Biting behaviour and disease transmission

The blood-feeding habit of female midges predisposes them to vectoring disease pathogens. Approximately 30 Culicoides species are autogenous, laying their first (and often largest) egg batch without requiring a bloodmeal (anautogeny; Linley, 1983). This is perhaps a mechanism that has evolved to promote survival in areas where bloodmeal hosts are scarce, as hypothesized for Culicoides impunctatus in Scotland (Blackwell et al., 1992). Subsequent egg batches of autogenous species (and all of those of anautogenous species) require a bloodmeal for egg maturation. Individual midges, which have laid their first egg batch (i.e. parous) may be determined by a red pigment in the abdominal epidermis, as occurs in Culicoides victoriae and Culicoides furens (Dyce, 1969).

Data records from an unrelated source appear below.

(* ===== verification/Prelude.v ===== *)
(** * Pactum backend: verification library (root file)

    This library models the Rust backend of Pactum (crate root src/src, tables
    in src/migrations) and proves what its handlers and background workers do.
    Users sign in with a wallet or through OAuth and keep encrypted contacts;
    the backend keeps drafts of agreements, stores their documents on IPFS or
    Arweave, invites parties by email, takes a platform fee, hands out Solana
    transactions to sign, and follows the chain with workers that update
    tables, notify users, expire agreements and refund payments.

    ** How the program is modelled

    Handlers and workers are computations [M World E A]: a function from the
    world to a result and the world left behind.  The world (World.v) holds the
    thirteen tables as lists of typed rows, the process health, the connected
    users, the invite rate limiter, the deliveries made to the outside, and a
    tick that every access to the environment advances.  The environment is the
    class [Env]: what the database, the clocks, the random source, the RPC node
    and the email API do at each tick.  A theorem about a handler therefore
    holds for every behaviour of its environment, in particular when the
    connection to the database is lost before or after any single statement.
    The third-party crates are the class [Ext]: base58, borsh, AES-GCM, HMAC,
    SHA-256, program addresses, transaction encoding, tokens, signatures, JSON.
    What a theorem needs of them is a named hypothesis ([uuid_text],
    [aes_correct], [jwt_correct], [matchit_spec], the laws of [Codec]), and
    Concrete.v has instances under which every hypothesis of every theorem
    holds; [aes_correct] is also proved of the standard's cipher (Aes.v).

    A SQL statement is an atomic function of the tables that may be rejected: a
    statement that names a column the migrations do not create, or an INSERT
    that leaves out a required one, is rejected ([prepared], [insert_prepared]).
    A transaction undoes its body when the body fails.  Integers are [Z] with
    the wrap-around of the code's width written out; strings are byte strings.

    ** The files

    - Prelude.v: results, the monad, two-state invariants ([keeps]), growing
      tables ([grows]), machine integers.  Text.v: bytes, UTF-8 and the string
      functions of the standard library.  Borsh.v: codecs and their laws.
    - Errors.v: error.rs.  Health.v: state.rs, workers/policy.rs,
      workers/supervisor.rs and the health response of router.rs; the supervisor
      is a step relation over any interleaving of its tasks.  Guardrails.v:
      workers/guardrails.rs.  Harness.v: tests/support/worker_harness.rs and
      tests/integration_test.rs.
    - SolanaTypes.v, Solana.v: solana_types.rs and services/solana.rs.
    - World.v: tables, configuration, environment and primitives.  Concrete.v:
      a concrete borsh format, services and environment for the witnesses.
    - Crypto.v: services/crypto.rs and services/hash.rs.  Notification.v:
      services/notification.rs and workers/notification_worker.rs.
    - Jwt.v: services/jwt.rs and both extractors of middleware/.  Auth.v and
      AuthFacts.v: the wallet handlers of handlers/auth.rs; OAuth.v: its OAuth
      handlers; User.v: handlers/user.rs; Sealed.v: what a stored contact is, how
      the handlers make one and what the keys make of it; AccountFacts.v: the
      theorems on OAuth and contacts.
    - Ws.v: handlers/ws.rs, the connections as a step relation.  LogStream.v:
      services/solana_logs.rs and the receiving loop of the event listener, two
      tasks and the bounded channel between them as a step relation.
    - Storage.v: services/storage.rs over the class [StorageHttpClient] and
      services/metadata.rs.  Upload.v: handlers/upload.rs.
    - Startup.v: [from_env] of config.rs, services/keypair_security.rs and main.rs
      over the class [StartupEnv].  Routes.v: the route table of router.rs, with
      the caller each handler demands.  Wire.v: the bodies and queries of the
      API with the conversions serde derives.  Api.v: a request from its route
      through its extractors to its answer ([api]).  Response.v: the JSON and
      the HTTP response of every answer, and sessions across requests.
    - DraftData.v, Agreement.v, Draft.v, Invite.v, InviteFacts.v: the handlers
      of agreements, drafts and invitations.
    - Payments.v, PaymentLifecycle.v, Amounts.v, PaymentFacts.v:
      handlers/payment.rs, services/solana_pay.rs, services/refund.rs,
      workers/refund_worker.rs and the payment scans of workers/keeper.rs.
    - EventListener.v: services/program_log.rs and workers/event_listener.rs.
      Expiry.v: workers/expiry_worker.rs.  Keeper.v: workers/keeper.rs.
    - System.v: the operations of all components as one type [op], and the
      class [WritesKeep], the interface between a relation on the tables and the
      handlers, which promise to store a display name that passed its check and
      contacts encrypted and indexed under the configured keys.  Its instances:
      Sessions.v for nonces, refresh tokens, wallets, display names, contacts and
      the keys of the account tables; Workflow.v for drafts
      and invitations; Records.v for party rows and notification jobs.
    - Threads.v: computations as sequences of atomic steps ([Prog]) and pools of
      them.  Steps.v: every operation of System.v cut at its atomic steps.
      Concurrent.v: the life cycles and credentials under any interleaving of
      these steps.  Races.v: schedules in which the code misbehaves.
    - Completion.v: with its services up, the program takes an agreement from its
      last invitation to its transaction.  Ownership.v: whose requests change a
      draft.  Secrecy.v: the flow of stored ciphertexts, as a relation between two
      runs ([agree], [blind]).
    - Aes.v and Reference.v: AES-256-GCM, SHA-256, HMAC, base58, program addresses
      and a JSON reader as executable definitions.  UnitTests.v and
      EndpointTests.v: the unit tests of the sources, evaluated on the
      definitions.

    A definition has the name of the function it models; the statements of a
    handler are definitions of their own ([.._stmt]), and the body of a worker's
    loop is a definition of its own ([process_job], [expire_one], ..).

    ** What is proved

    - Life cycles, as refinements: whatever operations run, however their
      statements interleave and whatever fails, payments, drafts, invitations,
      party rows and jobs change only along the abstract transitions of their
      table (System.v, Workflow.v, Records.v, Concurrent.v).  Two consequences
      cross components: a renewed invitation is never accepted, and parties who
      join by invitation are not in the instruction that is submitted.
    - Completion: with database and node up, the last acceptance, a free payment
      and the submission are answered, the last with a transaction
      (Completion.v).
    - Sign-in: what an answer of [verify] implies, that nonces and refresh tokens
      are good once under every interleaving of statements, that a wallet
      stays with its user, whom an OAuth callback signs in, how long a token is
      valid, and that stored contacts stay readable under the configured keys and
      findable by their index.
    - Races: overrunning the free tier, and sign-ins that are answered with the
      tokens of two users (Races.v).
    - Requests: every request of the API leaves the tables alone or is one
      operation for the caller its token names; without a token only sign-in
      changes; a session can always be continued; who may change a draft, a
      profile or contacts; and stored ciphertexts reach no answer and no table but
      through the notification worker (Api.v, Response.v, Ownership.v, Secrecy.v).
    - Entry: what a request must show to reach a handler, that the route table is
      unambiguous, and what [main] has checked before it serves.
    - Uploads: the endpoint equals a reference with single checks, stores the file
      whose hash it answers, and refuses with six errors.
    - WebSocket connections: a second connection of a user ends both, in a
      bounded number of steps; who is reached and who may connect.
    - Handlers: who gets a transaction and what it contains, what creating an
      agreement stores, that acceptance is all or nothing, the gates of a
      submission, paging, the rate limit.
    - Chain data: every builder's transaction, the round trip of its arguments,
      the accounts it addresses, and how accounts are read.
    - Payments: the free path, the failure of the paid path, amounts and links,
      what a refund cycle sends.
    - The log stream: order, the bound of the channel, and that both tasks end.
    - Workers: the expiry lock, the account offset of the expiry worker, the
      circuit breaker of the keeper, redelivery of notifications, the log parser
      and the signature event, and the supervisor's health.
    - Round trips of encryption, contacts, hashes and draft columns.
    - The unit tests of the sources and the integration tests hold of the
      definitions; the harness of the latter judges as the program's supervisor
      does; and what the guardrails guarantee of the sources of the workers.

    Several theorems state that the code does not do what it means to do; their
    comments say so.

    ** Bounds and fuel

    Recursion is structural except for [trim_start_matches], [trim] and the
    UTF-8 check, whose fuel is the length of the string and each step of which
    consumes at least one byte.  Unbounded loops of workers are single cycles
    ([keeper_cycle], ..) and their iteration a recursion on the number of cycles
    or a list of operations; theorems quantify over it.  The connections of
    Ws.v run as long as their relation allows; [ws_measure] bounds them.  The
    channel of LogStream.v holds a hundred logs, as the code creates it.  In
    Reference.v, which no theorem about the program uses, the JSON reader has
    twice the length of its text as fuel, base58 64 digits where a key has 44 at
    most, and the curve test 2000 steps where it takes at most 1020.

    ** What is not modelled

    Logging, process exit, the HTTP server and its layers (CORS, the rate
    limiter, tracing).  What the HTTP library reads of a request, such as the
    JSON value of its body, is part of a [Request], and the text of a rejection
    and of an answer's JSON is the library's.  Operations interleave at their
    statements, calls and clock readings, but three pieces of code are one step
    (Steps.v): the transaction of an acceptance, which locks the rows it reads,
    and drawing a nonce or a token with the statement that stores it.  The life
    cycle of payments is for one listener and one keeper task, which is what
    [main] starts.  In [op] the set of connected users changes arbitrarily; Ws.v
    relates it to the connections.  The probing window of Harness.v passes only
    while the harness waits.  The unit tests UnitTests.v names have no model. *)

From Stdlib Require Import ZArith Lia.
From Stdlib Require Import Strings.Byte.
From stdpp Require Import base tactics decidable option list strings.
(** [Config]: strings for texts and paths, [Z] for the unsigned integers, IEEE
    doubles for [f64]. *)
Record Config : Type := mkConfig {
  cfg_database_url : string; cfg_solana_rpc_url : string; cfg_solana_ws_url : string; cfg_program_id : string;
  cfg_jwt_secret : string; cfg_jwt_access_expiry_seconds : Z; cfg_jwt_refresh_expiry_seconds : Z;
  cfg_encryption_key : string; cfg_encryption_index_key : string;
  cfg_google_client_id : string; cfg_google_client_secret : string; cfg_google_redirect_uri : string;
  cfg_microsoft_client_id : string; cfg_microsoft_client_secret : string; cfg_microsoft_redirect_uri : string; cfg_microsoft_tenant : string;
  cfg_resend_api_key : string; cfg_email_from : string; cfg_invite_base_url : string; cfg_invite_expiry_seconds : Z; cfg_invite_reminder_after_seconds : Z;
  cfg_platform_fee_usd_cents : Z; cfg_platform_fee_free_tier : Z; cfg_platform_nonrefundable_fee_cents : Z;
  cfg_platform_vault_pubkey : string; cfg_platform_vault_keypair_path : string;
  cfg_platform_treasury_pubkey : string; cfg_platform_treasury_keypair_path : string;
  cfg_vault_min_sol_alert : spec_float; cfg_vault_min_sol_circuit_breaker : spec_float;
  cfg_vault_funding_rate_limit_per_hour : Z; cfg_treasury_min_usdc_alert : Z; cfg_treasury_float_per_token : Z; cfg_treasury_sweep_dest : string;
  cfg_stablecoin_registry : StablecoinRegistry;
  cfg_pinata_jwt : string; cfg_pinata_gateway_domain : string; cfg_arweave_wallet_path : string;
  cfg_server_port : Z; cfg_server_host : string;
}.

(** [AppState]: what every handler and worker is given.  The pool, the RPC
    client, the channels and the health are in the world below; of a
    [ProtectedKeypair] the model keeps the public key, since signing is part of
    [Transaction]. *)
Record AppState : Type := mkAppState {
  app_config :> Config;
  vault_keypair : Pubkey;
  treasury_keypair : Pubkey;
}.

(** ** Rows *)

Record UserAccountRow := mkUserAccount {
  ua_id : Uuid; ua_display_name : option string; ua_created_at : Z }.
Record AuthWalletRow := mkAuthWallet {
  aw_user_id : Uuid; aw_pubkey : string; aw_linked_at : Z }.
Record UserContactRow := mkUserContact {
  uc_user_id : Uuid; uc_email_enc : option bytes; uc_email_nonce : option bytes;
  uc_email_index : option bytes; uc_phone_enc : option bytes; uc_phone_nonce : option bytes;
  uc_push_token_enc : option bytes; uc_push_token_nonce : option bytes; uc_updated_at : Z }.
Record AuthOauthRow := mkAuthOauth {
  ao_user_id : Uuid; ao_provider : string; ao_provider_id : string; ao_linked_at : Z }.
Record SiwsNonceRow := mkSiwsNonce { sn_nonce : string; sn_created_at : Z }.
Record RefreshTokenRow := mkRefreshToken {
  rt_token_hash : string; rt_user_id : Uuid; rt_created_at : Z; rt_expires_at : Z }.
Record SweepConfigRow := mkSweepConfig { sw_id : Z; sw_last_sweep_at : Z }.
Record AgreementPartyRow := mkAgreementParty {
  ap_party_pubkey : string; ap_agreement_pda : string; ap_creator_pubkey : string;
  ap_status : string; ap_signed_at : option Z; ap_created_at : Z; ap_expires_at : Z;
  ap_title : string }.
Record AgreementDraftRow := mkAgreementDraft {
  ad_id : Uuid; ad_creator_pubkey : string; ad_draft_payload : json;
  ad_party_slots : json; ad_status : string; ad_created_at : Z;
  ad_ready_at : option Z; ad_paid : bool; ad_storage_uri : option string;
  ad_storage_uploaded : bool; ad_agreement_pda : option string;
  ad_agreement_id : option bytes }.
Record AgreementPaymentRow := mkAgreementPayment {
  py_id : Uuid; py_draft_id : Uuid; py_user_id : Uuid; py_method : string;
  py_status : string; py_usd_amount_cents : Z;
  py_token_reference_pubkey : option string; py_token_mint : option string;
  py_token_amount : option Z; py_token_tx_signature : option string;
  py_refund_amount : option Z; py_refund_tx_signature : option string;
  py_refund_initiated_at : option Z; py_refund_completed_at : option Z;
  py_created_at : Z; py_confirmed_at : option Z; py_agreement_pda : option string }.
Record UserAgreementCountRow := mkUserAgreementCount {
  uac_user_id : Uuid; uac_total_submitted : Z; uac_free_used : Z }.
Record PartyInvitationRow := mkPartyInvitation {
  pi_id : Uuid; pi_draft_id : Uuid; pi_email_index : bytes; pi_email_enc : bytes;
  pi_email_nonce : bytes; pi_token : string; pi_status : string;
  pi_reminder_sent_at : option Z; pi_reminder_count : Z; pi_created_at : Z; pi_expires_at : Z }.
Record NotificationRow := mkNotification {
  nq_id : Uuid; nq_event_type : string; nq_agreement_pda : string;
  nq_recipient_pubkey : string; nq_status : string; nq_attempts : Z;
  nq_created_at : Z; nq_scheduled_at : Z }.

(** ** The database *)

Record Db := mkDb {
  db_users : list UserAccountRow;
  db_wallets : list AuthWalletRow;
  db_oauth : list AuthOauthRow;
  db_contacts : list UserContactRow;
  db_nonces : list SiwsNonceRow;
  db_refresh : list RefreshTokenRow;
  db_parties : list AgreementPartyRow;
  db_drafts : list AgreementDraftRow;
  db_payments : list AgreementPaymentRow;
  db_counts : list UserAgreementCountRow;
  db_invitations : list PartyInvitationRow;
  db_notifications : list NotificationRow;
  db_sweep : list SweepConfigRow;
}.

Dispersal and distribution

The distances over which midges disperse are matters of contention. As well as playing an important role in midge population dynamics (Murray, 1987), dispersal distances can play an integral role in disease transmission. This is particularly the case with wind-borne dispersal. This was responsible for a bluetongue (BT) infection outbreak in New South Wales, Australia, 150-200 km from a major source of infection (Murray and Kirkland, 1995) and also for the introduction of epizootic haemorrhagic disease virus and BT virus into British Columbia in 1987 (Sellers and Maarouf, 1991).

There are very few quantifications of the economic importance of biting midge activity. The few that exist include an assessment of the impact of midge-transmitted Bluetongue virus in the USA. This virus causes annual losses estimated at US $125 million, due to restrictions on the movement of livestock and germplasm to bluetongue-free countries. In Australia: the cost of a major bovine-ephemeral-fever epidemic (Culicoides transmitted) is in excess of US $100 million and results from reduced milk yield in dairy herds, weight loss in beef animals and overall mortality (StGeorge, 1988).

Nematode infections, obtained through Culicoides bites, in cattle are responsible for economic losses due to carcass trimming.

Insecticides

Culicoides treatment is difficult due to the often widespread nature of their breeding sites, the high mobility of the adults and the wind-borne migration of adults into treated areas. Some reduction in Culicoides feeding on livestock is brought about by the application of permethrin (65% a.i.) to animals (Mullens, 1993) and ivermection has been reported to have a systemic effect on Culicoides brevitarsis for up to 15 days at antihelmintic dose rates (Standfast and Muller, 1989).

Parasitoids

There are no effective biological treatments for Culicoides species, although a number of parasites and pathogens are associated with them (Wirth, 1977). They can be parasitized by a mermethid nematode, Heleidormis magnapapula, and there is some indication that this parasitism alters the sex ratio of offspring (Paine and Mullens, 1994). This affects the number of females, which is the sex responsible for the blood feeding behaviour.

Medicinal plants and herbal preparations

In addition to traditional chemical repellents, there are a number of reports of herbal preparations; for example, eucalyptus-based repellent (Trigg and Hill, 1996).